La possibilité de tester un mécanisme proposé pour expliquer le signal RPE déterminé dans la matière organique insoluble des météorites m'a amené à effectuer des expériences de sublimation-condensation sous atmosphère de xénon à l'aide du nébulotron III. Les résultats révèlent qu'il est possible de reproduire le fractionnement isotopique mesuré pour les gaz rares P1 par rapport à la composante solaire sous des conditions ionisantes qui ont pu avoir lieu lors de l'évolution de la nébuleuse. Cependant, les analyses RPE effectuées sur les deux échantillons ne permettent pas de reproduire le signal RPE mesuré dans la matière organique insoluble des météorites. Ce résultat semble indiquer que des processus interstellaires sont à l'origine de la présence de di-radicaux dans les météorites. La possibilité que la phase porteuse des gaz rares P1 soit d'origine interstellaire est en accord avec des expériences récentes afin d'isoler la phase Q par des méthodes physiques.

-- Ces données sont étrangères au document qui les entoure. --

Lemma writeidx_run d L i sl ptr key :
  R d L → slots L !! i = Some sl → datoff d = doff (slots L) i → datlen d = zlen (drec sl) →
  zlen key = zlen (sl_key sl) → ok_key key → ok_ptr ptr →
  let sl' := Slot ptr key (sl_data sl) in
  _db_writeidx key (ioff (slots L) i) SEEK_SET ptr d =
    (written (ioff (slots L) i)
       (File (idx_bytes (sset L i sl')) (ioff (slots L) i + zlen (irec (doff (slots L) i) sl))) sl' d, Done tt).
Proof.
  intros HR Hi Ho Hl Hk Hkey Hp sl'. pose proof Hp as [? ?].
  destruct (slot_bytes L i sl (R_ok _ _ HR) Hi) as (Hok & A & B & C & D & E & HA & _ & _ & Hw).
  pose proof (zlen_nonneg A). pose proof (os_data _ _ Hok) as [_ Hd]. pose proof (drec_len sl).
  destruct (Hw sl' eq_refl) as [-> _]. set (off := doff (slots L) i) in *.
  assert (zlen (body off sl') = zlen (body off sl)) as Hb
    by (unfold body; subst sl'; cbn [sl_key sl_data]; rewrite !zlen_app; change (drec (Slot _ _ _)) with (drec sl); lia).
  pose proof (os_len _ _ Hok) as Hlen.
  assert (ok_slot off sl') as Hok' by (destruct Hok; split; try done; by rewrite Hb).
  unfold _db_writeidx. rewrite bind_modify. replace (_ || _) with false by lia.
  rewrite bind_get. db_simpl. rewrite Ho, Hl, i64_id by lia.
  change (key ++ [SEP] ++ dec off ++ [SEP] ++ dec (zlen (drec sl)) ++ [NEWLINE]) with (body off sl').
  rewrite (bind_done _ _ _ _ _ (sprintf_idxbuf_run _ _ ltac:(rewrite Hb; apply Hlen))). cbv zeta.
  replace (_ || _) with false by lia. rewrite (bind_done _ _ _ _ _ (check_true _ _)), bind_ret.
  rewrite (bind_done _ _ _ _ _ (lseek_idx_set (ioff (slots L) i) _ ltac:(lia))), bind_modify.
  replace (_ =? -1) with false by lia. rewrite (bind_done _ _ _ _ _ (check_true _ _)).
  rewrite idx_header_take by (done || lia). unfold write_idx. rewrite bind_modify. db_simpl.
  rewrite <- app_assoc. change (ptr_bytes ptr ++ _) with (irec off sl').
  rewrite (R_idx _ _ HR), E, fwrite_at by (rewrite ?irec_len by done; lia).
  unfold written. rewrite !irec_len, Hb, Ho by done. done.
Qed.

(** *** Locks *)

Definition unlocked (fd : which) (off len : Z) (ls : list lock) : Prop :=
  Forall (λ l, same_region fd off len l = false) ls.

Lemma unlocked_filter fd off len ls :
  unlocked fd off len ls → List.filter (λ l, negb (same_region fd off len l)) ls = ls.
Proof. induction 1 as [|l ls Hl _ IH]; [done|]. simpl. by rewrite Hl, IH. Qed.

Lemma set_lock_run fd off len t d : unlocked fd off len (locks d) →
  set_lock fd off len t d = (set_locks (Lock fd off len t :: locks d) d, Done tt).
Proof.
  intros Hu. unfold set_lock, un_lock. rewrite bind_modify, unlocked_filter by done. done.
Qed.

Lemma same_region_refl fd off len t : same_region fd off len (Lock fd off len t) = true.
Proof. unfold same_region. cbn. by rewrite bool_decide_true, !Z.eqb_refl. Qed.

Lemma un_lock_run fd off len t ls d : locks d = Lock fd off len t :: ls → unlocked fd off len ls →
  un_lock fd off len d = (set_locks ls d, Done tt).
Proof.
  intros E Hu. unfold un_lock, modify. rewrite E. cbn [List.filter].
  by rewrite same_region_refl, unlocked_filter.
Qed.

(** *** Appending a slot *)

Definition append (L : layout) (sl : slot) : layout := Layout (free L) (tab L) (slots L ++ [sl]).

Lemma append_bytes L sl :
  idx_bytes (append L sl) = idx_bytes L ++ irec (zlen (ser_dat (slots L))) sl ∧
  ser_dat (slots (append L sl)) = ser_dat (slots L) ++ drec sl.
Proof.
  unfold append, idx_bytes. cbn [free tab slots]. rewrite ser_idx_app, ser_dat_app. cbn [ser_idx].
  rewrite Z.add_0_l, ser_dat_cons, !app_nil_r. split; [by app_norm|done].
Qed.

Lemma ok_append L sl :
  ok_layout L → ok_slot (zlen (ser_dat (slots L))) sl → ok_layout (append L sl).
Proof.
  intros [] Hok. split; [done..|]. unfold append. cbn [slots]. by rewrite ok_slots_app.
Qed.

Lemma writedat_end d data :
  unlocked DatFd 0 0 (locks d) → 0 <= zlen data <= 1023 →
  _db_writedat data 0 SEEK_END d =
    (set_dat (File (fdata (dat d) ++ data ++ [NEWLINE]) (zlen (fdata (dat d)) + (zlen data + 1)))
      (set_datlen (zlen data + 1) (set_datoff (zlen (fdata (dat d))) d)), Done tt).
Proof.
  intros Hu Hl. unfold _db_writedat, writew_lock.
  pose proof (zlen_nonneg (fdata (dat d))).
  rewrite (bind_done _ _ _ _ _ (set_lock_run _ _ _ _ _ Hu)), (bind_done _ _ _ _ _ (lseek_dat_end _)), bind_modify.
  db_simpl. replace (_ =? -1) with false by lia.
  rewrite (bind_done _ _ _ _ _ (check_true _ _)), bind_modify. unfold write_dat. rewrite bind_modify. db_simpl.
  rewrite fwrite_end by done. rewrite u64_id by lia. rewrite zlen_app.
  erewrite un_lock_run; [|done|done]. by destruct d.
Qed.

Lemma writeidx_end d sl :
  unlocked IdxFd ((nhash d + 1) * Z.of_nat PTR_SZ + 1) 0 (locks d) →
  datlen d = zlen (drec sl) → ok_slot (datoff d) sl →
  _db_writeidx (sl_key sl) 0 SEEK_END (sl_ptr sl) d =
    (written (zlen (fdata (idx d)))
      (File (fdata (idx d) ++ irec (datoff d) sl) (zlen (fdata (idx d)) + zlen (irec (datoff d) sl))) sl d, Done tt).
Proof.
  intros Hu Hl Hok. pose proof (os_ptr _ _ Hok) as [? ?]. pose proof (os_len _ _ Hok) as Hlen.
  pose proof (os_data _ _ Hok) as [_ Hd]. pose proof (drec_len sl). pose proof (zlen_nonneg (fdata (idx d))).
  unfold _db_writeidx. rewrite bind_modify. replace (_ || _) with false by lia.
  rewrite bind_get. db_simpl. rewrite Hl, i64_id by lia.
  change (sl_key sl ++ _) with (body (datoff d) sl).
  rewrite (bind_done _ _ _ _ _ (sprintf_idxbuf_run _ _ ltac:(apply Hlen))). cbv zeta.
  replace (_ || _) with false by lia. rewrite (bind_done _ _ _ _ _ (check_true _ _)). unfold writew_lock.
  erewrite bind_done; [|by apply set_lock_run]. rewrite (bind_done _ _ _ _ _ (lseek_idx_end _)), bind_modify.
  db_simpl. replace (_ =? -1) with false by lia. rewrite (bind_done _ _ _ _ _ (check_true _ _)).
  rewrite idx_header_take by apply Hok. unfold write_idx. rewrite bind_modify. db_simpl.
  rewrite <- app_assoc. change (pad PTR_SZ _ ++ _) with (irec (datoff d) sl).
  change (ptr_bytes _ ++ _) with (irec (datoff d) sl). rewrite fwrite_end by done.
  erewrite un_lock_run; [|done|done]. by destruct d.
Qed.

Les résidus obtenus, caractérisés par des densités différentes, révèlent l'association systématique des gaz rares P1 et HL. Il semble donc qu'il puisse exister un lien génétique entre les nanodiamants et la phase porteuse des gaz rares P1. Il est donc nécessaire de tester un mécanisme physique impliquant des nanodiamants comme précurseur de la phase Q.